Bonner went through the Beyond Diversity training from the Pacific Educational Group about courageous conversations. When school reconvenes, he says he will be one of the main people in his school tasked with navigating tough conversations about racial justice.
While in-person instruction may make these conversations easier, Bonner also can’t return to the physical classroom. He had quadruple bypass open-heart surgery in 2016 after suffering a heart attack at age 36. His doctors won’t allow him to reenter the school building until there is a viable vaccine or treatment available. After his heart attack, Bonner began seeing a therapist, which he says is “one of the best things that have happened” to him, especially during this pandemic, but that “in the Black community, [talking about] mental health [is] taboo.”
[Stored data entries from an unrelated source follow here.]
Lemma rstrip_by_tail (sp : ascii -> bool) (c : ascii) (r : string) :
  Py.rstrip_by sp (String c r) = String c r -> Py.rstrip_by sp r = r.
Proof.
  rewrite rstrip_by_cons. destruct (Py.rstrip_by sp r) as [|d r'].
  - destruct (sp c); [discriminate|]. now intros [= <-].
  - now intros [= <-].
Qed.

Lemma rstrip_by_lstrip_by (sp : ascii -> bool) (s : string) :
  Py.rstrip_by sp s = s ->
  Py.rstrip_by sp (Py.lstrip_by sp s) = Py.lstrip_by sp s.
Proof.
  induction s as [|c r IH]; [reflexivity|]. intros H.
  cbn [Py.lstrip_by]. destruct (sp c); [|exact H].
  apply IH. exact (rstrip_by_tail sp c r H).
Qed.

Lemma strip_idempotent (s : string) : Py.strip (Py.strip s) = Py.strip s.
Proof.
  unfold Py.strip.
  rewrite (rstrip_by_lstrip_by Py.is_space _ (rstrip_by_idempotent Py.is_space s)).
  apply lstrip_by_idempotent.
Qed.

Lemma extract_row_fields (r : row) (item : KeywordRecord) :
  extract_row r = Ok (Some item) ->
  exists spans k a b,
    r = Ok spans
    /\ nth_error spans 0 = Some (Ok (Some k))
    /\ nth_error spans 1 = Some (Ok (Some a))
    /\ nth_error spans 2 = Some (Ok (Some b))
    /\ keyword item = Py.strip k
    /\ appearances item = clean_appearances (Py.strip a)
    /\ rank item = clean_rank (Py.strip b).
Proof.
  unfold extract_row, bind. destruct r as [spans|e]; [|discriminate].
  destruct (Z.of_nat (List.length spans) <? 3); [discriminate|].
  destruct (span_text spans 0) as [k|e] eqn:K; [|discriminate].
  destruct (span_text spans 1) as [a|e] eqn:A; [|discriminate].
  destruct (span_text spans 2) as [b|e] eqn:B; [|discriminate].
  destruct (Py.is_empty k); [discriminate|]. intros [= <-]. simpl.
  apply span_text_ok in K as (tk & Nk & ->).
  apply span_text_ok in A as (ta & Na & ->).
  apply span_text_ok in B as (tb & Nb & ->).
  exists spans, tk, ta, tb. repeat split; assumption.
Qed.
(** ** C10 *)


(** ** C5 *)

(** C5. Captures do not leak out of a failed alternative. When the first
    alternative [b] of a group (with its [CapEnd] and the tail) fails, the
    group continues exactly as the group without [b] entered with the same
    capture table [c]. When the taken branch of an optional fails (the inner
    node fails, or it succeeds and the tail fails from there), the tail is
    matched from the position and the capture table the optional was
    entered with. *)
Theorem capture_isolation :
  (forall f pos id b bs tail cs c, id <> 0 ->
     match_from f pos (b ++ CapEnd (id - 1) pos :: tail) cs c = Done None ->
     match_from (S f) pos (Cap id (b :: bs) :: tail) cs c =
     match_from (S f) pos (Cap id bs :: tail) cs c) /\
  (forall f pos inner tail cs c,
     (match_from f pos [inner] cs c = Done None \/
      exists p1 c1, match_from f pos [inner] cs c = Done (Some (p1, c1)) /\
                    match_from f p1 tail cs c1 = Done None) ->
     match_from (S f) pos (Opt inner :: tail) cs c = match_from f pos tail cs c).
Proof.
  split.
  - intros f pos id b bs tail cs c Hid Hb. cbn [match_from].
    apply Nat.eqb_neq in Hid. rewrite Hid. rewrite Hb. reflexivity.
  - intros f pos inner tail cs c [H | (p1 & c1 & H1 & H2)]; cbn [match_from].
    + rewrite H. reflexivity.
    + rewrite H1. simpl. rewrite H2. reflexivity.
Qed.

Lemma capture_isolation_witness :
  (* group [((a)x|a\2)] on [aa]: the failed first branch records group 2 *)
  ((1 <> 0 /\
    match_from 10 0 ([Cap 2 [[Lit (ch "a")]]; Lit (ch "x")] ++ CapEnd (1 - 1) 0 :: [])
      (str "aa") [Some (str "z")] = Done None /\
    match_from 11 0 (Cap 1 ([Cap 2 [[Lit (ch "a")]]; Lit (ch "x")]
                            :: [[Lit (ch "a"); Ref 2]]) :: [])
      (str "aa") [Some (str "z")] =
    match_from 11 0 (Cap 1 [[Lit (ch "a"); Ref 2]] :: []) (str "aa") [Some (str "z")]) /\
   match_from 11 0 (Cap 1 [[Lit (ch "a"); Ref 2]] :: []) (str "aa") [Some (str "z")]
     = Done None /\
   match_from 11 0 (Cap 1 [[Lit (ch "a"); Ref 2]] :: []) (str "aa")
     [Some (str "z"); Some (str "a")] <> Done None) /\
  (* [(a)?\1] on [a]: the optional group captures, then the tail fails *)
  ((exists p1 c1,
      match_from 10 0 [Cap 1 [[Lit (ch "a")]]] (str "a") [] = Done (Some (p1, c1)) /\
      match_from 10 p1 [Ref 1] (str "a") c1 = Done None) /\
   match_from 11 0 (Opt (Cap 1 [[Lit (ch "a")]]) :: [Ref 1]) (str "a") [] =
   match_from 10 0 [Ref 1] (str "a") [] /\
   match_from 10 0 [Ref 1] (str "a") [] = Done None /\
   match_from 10 0 [Ref 1] (str "a") [Some (str "a")] <> Done None).
Proof.
  split.
  - refine (conj (conj _ (conj _ _)) (conj _ _));
      [lia | vm_compute; reflexivity | | vm_compute; reflexivity
      | vm_compute; discriminate].
    apply (proj1 capture_isolation); [lia | vm_compute; reflexivity].
  - assert (H : exists p1 c1,
      match_from 10 0 [Cap 1 [[Lit (ch "a")]]] (str "a") [] = Done (Some (p1, c1)) /\
      match_from 10 p1 [Ref 1] (str "a") c1 = Done None)
      by (exists 1, [Some (str "a")]; split; vm_compute; reflexivity).
    refine (conj H (conj _ (conj _ _)));
      [| vm_compute; reflexivity | vm_compute; discriminate].
    apply (proj2 capture_isolation). right. exact H.
Defined.

(** ** C6 *)

Lemma list_eqb_true : forall a b, list_eqb a b = true <-> a = b.
Proof.
  induction a as [|x a IH]; intros [|y b]; simpl; split; intros H;
    try discriminate; try reflexivity.
  - apply andb_prop in H as [Hx Hr]. apply N.eqb_eq in Hx. apply IH in Hr. congruence.
  - injection H as -> ->. rewrite N.eqb_refl. simpl. apply IH. reflexivity.
Qed.

Lemma ref_check_starts_at : forall cs pos s,
  (pos + length s <=? length cs) && list_eqb (slice cs pos (pos + length s)) s = true
  <-> starts_at cs pos s.
Proof.
  intros cs pos s. unfold slice. replace (pos + length s - pos) with (length s) by lia.
  rewrite andb_true_iff, Nat.leb_le, list_eqb_true. split.
  - intros [Hl Hs]. exists (firstn pos cs), (skipn (length s) (skipn pos cs)).
    split.
    + transitivity (firstn pos cs ++ skipn pos cs); [symmetry; apply firstn_skipn|].
      f_equal. rewrite <- (firstn_skipn (length s) (skipn pos cs)) at 1.
      rewrite Hs. reflexivity.
    + rewrite length_firstn. lia.
  - intros (u & v & -> & <-). rewrite skipn_app, Nat.sub_diag, skipn_all. simpl.
    rewrite firstn_app, Nat.sub_diag, firstn_all. simpl. rewrite app_nil_r.
    split; [rewrite !length_app; lia | reflexivity].
Qed.

(** C6. [BackRef(n)] (with [n >= 1], as the parser produces) fails when
    slot [n - 1] is absent; with [s] in the slot it fails unless the input
    holds [s] at the current position, and then it continues with the tail
    from [pos + len(s)] with the capture table unchanged. *)
Theorem backref_semantics : forall f pos n tail cs c, n <> 0 ->
  (match nth_error c (n - 1) with Some (Some _) => False | _ => True end ->
     match_from (S f) pos (Ref n :: tail) cs c = Done None) /\
  (forall s, nth_error c (n - 1) = Some (Some s) ->
     (~ starts_at cs pos s -> match_from (S f) pos (Ref n :: tail) cs c = Done None) /\
     (starts_at cs pos s ->
        match_from (S f) pos (Ref n :: tail) cs c = match_from f (pos + length s) tail cs c)).
Proof.
  intros f pos n tail cs c Hn. cbn [match_from].
  apply Nat.eqb_neq in Hn. rewrite Hn. split.
  - destruct (nth_error c (n - 1)) as [[s|]|]; tauto.
  - intros s Hs. rewrite Hs. split.
    + intros Hno. destruct (_ && _) eqn:E; [|reflexivity].
      exfalso. apply Hno, ref_check_starts_at, E.
    + intros Hyes. apply ref_check_starts_at in Hyes. rewrite Hyes. reflexivity.
Qed.

Lemma backref_semantics_witness :
  1 <> 0 /\
  (match nth_error [Some (str "a")] (1 - 1) with Some (Some _) => False | _ => True end ->
     match_from 4 0 [Ref 1] (str "aa") [Some (str "a")] = Done None) /\
  (forall s, nth_error [Some (str "a")] (1 - 1) = Some (Some s) ->
     (~ starts_at (str "aa") 0 s ->
        match_from 4 0 [Ref 1] (str "aa") [Some (str "a")] = Done None) /\
     (starts_at (str "aa") 0 s ->
        match_from 4 0 [Ref 1] (str "aa") [Some (str "a")] =
        match_from 3 (0 + length s) [] (str "aa") [Some (str "a")])).
Proof. split; [lia | apply (backref_semantics 3 0 1 [] (str "aa")); lia]. Defined.

(** ** C9 *)

Lemma split_inclusive_concat : forall cs cur,
  concat (split_inclusive cs cur) = cur ++ cs.
Proof.
  induction cs as [|x cs IH]; intros cur; simpl.
  - destruct cur; simpl; [reflexivity | rewrite app_nil_r; reflexivity].
  - destruct (N.eqb x NL); simpl; rewrite IH; rewrite <- app_assoc; reflexivity.
Qed.

Lemma split_inclusive_nl : forall cs cur,
  Forall (fun seg => ends_with_nl seg = true) (removelast (split_inclusive cs cur)).
Proof.
  induction cs as [|x cs IH]; intros cur; simpl.
  - destruct cur; constructor.
  - destruct (N.eqb x NL) eqn:Ex; [|apply IH].
    destruct (split_inclusive cs []) as [|l l0] eqn:E; [constructor|].
    change (removelast ((cur ++ [x]) :: l :: l0))
      with ((cur ++ [x]) :: removelast (l :: l0)).
    constructor; [|rewrite <- E; apply IH].
    unfold ends_with_nl. rewrite rev_app_distr. simpl. exact Ex.
Qed.

Section ScanTotal.
Variable m : list char -> bool.
Let line seg := trim_end (fun c => N.eqb c NL || N.eqb c CR) seg.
To deal with her own mental health stress, Lawrence has adopted some small habits that help a bit. She recently decided to stop responding to emails at the end of the school day, for example. When school is in-person, she says she would usually stop responding to emails after she left the school building. But during remote instruction, the line between work and life becomes blurred. “I will respond to a parent email if it is of a high alert.” Other than that, she says she has to walk away from her computer.
But the mental health of Black teachers is an issue much larger than any single person can or should fix themselves. Experts say districts need to take action. For schools to support the mental health of Black teachers, they should first “acknowledge the system racism, the systemic inequities, that exist for their students, as well as [for] the teachers,” and then take concrete actions to eliminate the inequities they have acknowledged, says Nathilee Caldeira, PhD, a clinical psychologist based in New York City. “When teachers feel like action is being taken,” she says, “they feel a lot more supported.”
Without support, the expectations and burdens placed on Black teachers across the United States take a serious toll. For now, Lawrence is taking it a day at a time and creating boundaries that are critical for maintaining her mental health. “I got to reclaim my time.”